If you're on a tight budget but you want to start recording sermons, about $300 should get you what you need. This Canon VIXIA is a great camera to get started. You'll need a tripod and a 32GB SD card, as well as a relatively new computer to edit and publish. Contact me with any questions you might have!

 

5. Talk About Sunday Mornings

More than likely, about half of the people who visit your church website have never visited your church before. Tell them (and show them, see point 3) about what Sunday mornings are like. Might someone feel under or over dressed? Is there Sunday school? Do you have something for kids? Those are the kind of Sunday morning details that will help put visitors at ease.

Personal Preference: I don't write about what I would consider to be points of unnecessary disagreement between church going people, such as the music style of worship.

 

6. Care About Social Media

I did some research. In my area, about 1 in 20 churches had a Facebook page or Twitter account. Social media networks like Facebook, Twitter, Instagram, and others, are how most adults spend those 5 hours a day online - and these social networks present a huge opportunity for churches to stay connected with people throughout the week. In 2014, 74% of adults in the US were on social media networks (Pew). Rich, poor, young, old, rural or urban, the numbers remain pretty constant at 74%. 

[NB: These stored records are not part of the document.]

(** [cosmos_fees::bump]; [st] is the deployment state. *)
Definition cosmos_bump sc (st : State) lcd key (saved : Transaction) : M W () :=
  found ← confirmed sc lcd saved key;
  match found with
  | Some _ => mret ()
  | None =>
      match saved with
      | EvmTx _ _ _ _ _ _ => throw (Failed "expected Cosmos action")
      | CosmosTx _ _ _ sender _ sequence =>
          account ← lcd_query_account lcd sender;
          ensure (account.2 =? sequence) "sequence consumed or unavailable";;
          step ← lift (ok_or (strip_suffix "/cosmos" key) "invalid Cosmos action key");
          signing_key ← lift (step_mnemonic st step);
          lift (ok_or (wallet_address signing_key) "invalid mnemonic");;
          s ← current sc;
          amount ← lift (ok_or (cosmos_fee (options s)) "supply --cosmos-fee in total base units");
          replacement ← lift (resign saved signing_key (axelar_chain_id (plan s)) account.1 amount);
          tx ← lift (ok_or (decode_tx_raw (raw_of replacement)) "invalid transaction");
          auth ← lift (ok_or (decode_auth_info (auth_info_bytes tx)) "invalid auth info");
          fee ← lift (ok_or (auth_fee auth) "missing fee");
          coin ← lift (ok_or (head (fee_amount fee)) "missing fee");
          messages ← lift (ok_or (decode_body (body_bytes tx)) "invalid body");
          check_fee_budget sc sender sequence amount;;
          pays ← lift (required messages (coin_denom coin));
          total ← lift (ok_or (checked_add 128 pays amount) "funding overflow");
          ensure (bool_decide (is_Some (account_prefix sender)) && valid_denom (coin_denom coin))
            "invalid account";;
          check_axelar_balance lcd sender (coin_denom coin) total;;
          lift (check_all preview messages);;
          approved ← confirm_prompt "Approve this same-sequence, fee-only replacement?";
          if negb approved then throw (Paused "Cosmos fee replacement declined")
          else
            replace sc key replacement;;
            cosmos_resume sc lcd replacement key;;
            mret ()
      end
  end.

(** [cosmos::reconcile]. *)
Definition cosmos_reconcile sc (st : State) lcd key (saved : Transaction) : M W () :=
  match saved with
  | EvmTx _ _ _ _ _ _ => mret ()
  | CosmosTx _ _ _ _ _ _ =>
      s ← current sc;
      if bool_decide (bump_fees (options s) = Some key) then cosmos_bump sc st lcd key saved
      else cosmos_resume sc lcd saved key;; mret ()
  end.
End Programs.

(** ** The programs keep the session invariant *)

Lemma unsigned_simulation_unsigned `{CosmosLib} raw raw' :
  unsigned_simulation raw = Ok raw' -> unsigned raw'.
Proof.
  unfold unsigned_simulation. intros (tx & _ & Ht)%result_bind_ok. apply Ok_inj in Ht as <-.
  eexists. split; [done|]. simpl. apply list.Forall_forall. intros sig Hsig%list_elem_of_fmap.
  destruct Hsig as (sig' & -> & _). apply list.Forall_forall. intros b Hb%list_elem_of_fmap.
  by destruct Hb as (? & -> & _).
Qed.

Section Keeps.
Context {E : Type} `{Host E, LcdNode E, EvmLib, CosmosLib, CosmosAccounts}.
Abbreviation W := (World E).
Implicit Types (sc : Scope) (key lcd : string) (φ : Journal -> Prop).

Lemma hoare_lcd_query_account init φ lcd a F `{!Tolerates init F} :
  hoare (Has init φ) (lcd_query_account (E := E) lcd a) (fun _ => Has init φ) F.
Proof.
  unfold lcd_query_account. hstep. intros found.
  eapply hoare_post; [hop|]. by intros r w [_ ?].
Qed.

Lemma hoare_lcd_broadcast init φ lcd key saved F `{!Tolerates init F} :
  (forall j, φ j -> saved ∈ recorded j key) ->
  hoare (Has init φ) (lcd_broadcast_tx (E := E) lcd (raw_of saved)) (fun _ => Has init φ) F.
Proof.
  intros Hrec. unfold lcd_broadcast_tx. eapply hoare_bind.
  { apply hoare_emit. intros w Hw. by apply (Has_on_record init φ w key _ Hrec) in Hw. }
  intros []. hstep. intros answer. hstep as r Hr.
  eapply hoare_post; [hop|]. by intros u w [_ ?].
Qed.

Lemma hoare_lcd_simulate init φ lcd raw F `{!Tolerates init F} :
  unsigned raw ->
  hoare (Has init φ) (lcd_simulate_tx (E := E) lcd raw) (fun _ => Has init φ) F.
Proof.
  intros Hu. unfold lcd_simulate_tx. eapply hoare_bind; [by apply hoare_emit|].
  intros []. hstep. intros answer. hstep as u1 Hm. hstep as text Ht. hstep as gas Hg.
  hstep as u2 Hz. by hret.
Qed.
(* ===== verification/Context.v ===== *)
(** * The context of a run (commands/deploy.rs [DeployContext], state.rs
    [save_state])

    A step works on two things: the session (journal, chains, operator) and
    [ctx.state], which it changes in place and saves to state.json.  This file
    has the state of a run, its primitive operations, and two properties of
    programs over it: [safe], it keeps the promises of the journal, and
    [tame], all it does to the deployment's steps is record their outputs. *)

From S2P Require Import Prelude Types Journal Chain Machine Session Funding State Plan Config Intent EvmRecovery Json Cosmos Target Recovery Verifiers Checkpoints.

Record Run (E : Type) : Type := mkRun {
  rw : World E;
  rs : State;
  state_file : option State
}.
Arguments mkRun {E}.
Arguments rw {E}.
Arguments rs {E}.
Arguments state_file {E}.

(** ** In-place changes of [ctx.state] *)

Definition set_proposal (key : string) (id : Z) (s : State) : State :=
  mkState (axelar_id s) (rpc_url s) (target_json s) (mnemonic s) (hardened_plan s)
    (hardened_fingerprint s) (st_env s) (cosm_salt s) (admin_mnemonic s)
    (rewards_funder_mnemonic s) (deployer_private_key s) (gateway_deployer_private_key s)
    (gateway_deployer s) (gas_service_deployer_private_key s) (its_deployer_private_key s)
    (its_salt s) (its_proxy_salt s) (predicted_gateway_address s) (sender_receiver_address s)
    (<[key := id]> (proposals s)) (steps s).

Definition set_fingerprint (fp : option B256) (s : State) : State :=
  mkState (axelar_id s) (rpc_url s) (target_json s) (mnemonic s) (hardened_plan s)
    fp (st_env s) (cosm_salt s) (admin_mnemonic s)
    (rewards_funder_mnemonic s) (deployer_private_key s) (gateway_deployer_private_key s)
    (gateway_deployer s) (gas_service_deployer_private_key s) (its_deployer_private_key s)
    (its_salt s) (its_proxy_salt s) (predicted_gateway_address s) (sender_receiver_address s)
    (proposals s) (steps s).

Definition set_predicted_gateway (a : Address) (s : State) : State :=
  mkState (axelar_id s) (rpc_url s) (target_json s) (mnemonic s) (hardened_plan s)
    (hardened_fingerprint s) (st_env s) (cosm_salt s) (admin_mnemonic s)
    (rewards_funder_mnemonic s) (deployer_private_key s) (gateway_deployer_private_key s)
    (gateway_deployer s) (gas_service_deployer_private_key s) (its_deployer_private_key s)
    (its_salt s) (its_proxy_salt s) (Some a) (sender_receiver_address s)
    (proposals s) (steps s).

Definition set_admin_mnemonic (m : string) (s : State) : State :=
  mkState (axelar_id s) (rpc_url s) (target_json s) (mnemonic s) (hardened_plan s)
    (hardened_fingerprint s) (st_env s) (cosm_salt s) (Some m)
    (rewards_funder_mnemonic s) (deployer_private_key s) (gateway_deployer_private_key s)
    (gateway_deployer s) (gas_service_deployer_private_key s) (its_deployer_private_key s)
    (its_salt s) (its_proxy_salt s) (predicted_gateway_address s) (sender_receiver_address s)
    (proposals s) (steps s).

(** ** Operations *)

Definition when {S} (b : bool) (m : M S ()) : M S () := if b then m else mret ().

Section Operations.
Context {E : Type} `{Host E}.
Abbreviation R := (Run E).

(** A session program inside a run. *)
Definition zoom {A} (m : M (World E) A) : M R A := fun r =>
  let '(a, w) := m (rw r) in (a, mkRun w (rs r) (state_file r)).

Definition get_state : M R State := fun r => (Ok (rs r), r).
Definition modify_state (f : State -> State) : M R () := fun r =>
  (Ok (), mkRun (rw r) (f (rs r)) (state_file r)).

(** An operation on [ctx.state] that may fail. *)
Definition try_modify (f : State -> result State) : M R () := fun r =>
  match f (rs r) with
  | Err e => (Err e, r)
  | Ok s => (Ok (), mkRun (rw r) s (state_file r))
  end.

(** [ctx.state.steps[index]], which panics out of range. *)
Definition get_step (index : nat) : M R Step := fun r =>
  (ok_or (steps (rs r) !! index) "index out of bounds", r).

(** An operation on [ctx.state.steps[index]] in place. *)
Definition update_step (index : nat) (f : Step -> result Step) : M R () := fun r =>
  match steps (rs r) !! index with
  | None => (Err (Failed "index out of bounds"), r)
  | Some s =>
      match f s with
      | Err e => (Err e, r)
      | Ok s' => (Ok (), mkRun (rw r) (set_steps (<[index := s']> (steps (rs r))) (rs r)) (state_file r))
      end
  end.

(** [mark_step_completed(&mut ctx.state, index)]. *)
Definition complete_step (index : nat) : M R () := fun r =>
  match mark_step_completed (rs r) index with
  | None => (Err (Failed "index out of bounds"), r)
  | Some s => (Ok (), mkRun (rw r) s (state_file r))
  end.

(** [save_state]. *)
Definition save_state : M R () := fun r =>
  let '(o, e) := disk_write (env (rw r)) in
  let w := mkWorld e (journal (rw r)) (disk (rw r)) (trace (rw r)) in
  match o with
  | Committed => (Ok (), mkRun w (rs r) (Some (persisted (rs r))))
  | FailedBefore => (Err (Failed "state write failed"), mkRun w (rs r) (state_file r))
  | FailedAfter => (Err (Failed "state write failed"), mkRun w (rs r) (Some (persisted (rs r))))
  end.
End Operations.

Lemma hoare_zoom {E A} (m : M (World E) A) P Q F :
  hoare P m Q F ->
  hoare (fun r : Run E => P (rw r)) (zoom m) (fun a r => Q a (rw r)) (fun r => F (rw r)).
Proof.
  intros Hm r HP. specialize (Hm (rw r) HP). unfold zoom.
  by destruct (m (rw r)) as [[a|e] w].
Qed.

(** ** Safe programs *)

Section Safe.
Context {E : Type} `{Host E, EvmLib, CosmosLib}.
Abbreviation R := (Run E).
Implicit Types (φ : Journal -> Prop).

Definition HasR (init : Journal) φ (r : R) : Prop := Has init φ (rw r).
Definition SafeR (init : Journal) (r : R) : Prop := Safe init (rw r).
Definition any : Journal -> Prop := fun _ => True.

Definition safe {A} (m : M R A) : Prop :=
  forall init, hoare (HasR init any) m (fun _ => HasR init any) (SafeR init).

Lemma Has_any init (w : World E) : Inv init w -> Has init any w.
Proof. by split. Qed.

Lemma HasR_safe init φ (r : R) : HasR init φ r -> SafeR init r.
Proof. by intros [[? _] _]. Qed.

Lemma hoareR_lift {A} init φ (x : result A) :
  hoare (HasR init φ) (lift x) (fun a r => x = Ok a /\ HasR init φ r) (SafeR init).
Proof. apply hoare_lift. apply HasR_safe. Qed.

Lemma hoareR_zoom {A} init φ ψ (m : M (World E) A) :
  hoare (Has init φ) m (fun _ => Has init ψ) (Safe init) ->
  hoare (HasR init φ) (zoom m) (fun _ => HasR init ψ) (SafeR init).
Proof. intros Hm. exact (hoare_zoom m _ _ _ Hm). Qed.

Use social media to direct followers to content on your website all the time. Post a new sermon? Tweet about it. Did the pastor write a new blog post? Facebook it. Did you kids' ministry build a cool new playset? Pin it. Are your students serving at a homeless shelter? Instagram it. Social media should be the active and personal incarnation of your church website; the two should be partnered. This is a daily responsibility, but it can take less than 5 minutes of your day and will be really worth it.

 

7. Use Consistent Branding

People recognized logos, colors, and images really well. Just ensure that whether in print, signage, or video, people can recognize your church and its events. It can be confusing if the church website has a different logo than the sign, for example. Or if your church is in a beautiful 200 year old chapel, but your website looks like '90s grunge, a visitor may feel they're at the wrong website. 

 

8. Communicate clearly, not cleverly

Ministry names can be fun, but use them sparingly on your website. Remember most people are new, so choose clarity over creativity. For example, even though our student ministry is called "Fuse", on our website, you'll find the page is labeled "Students." 

Think about the particular words you chose to use on your website - would an outsider understand what you meant? Insider language is really easy to write, but carefully avoid using terms that are unique to your church (or even to American Christianity).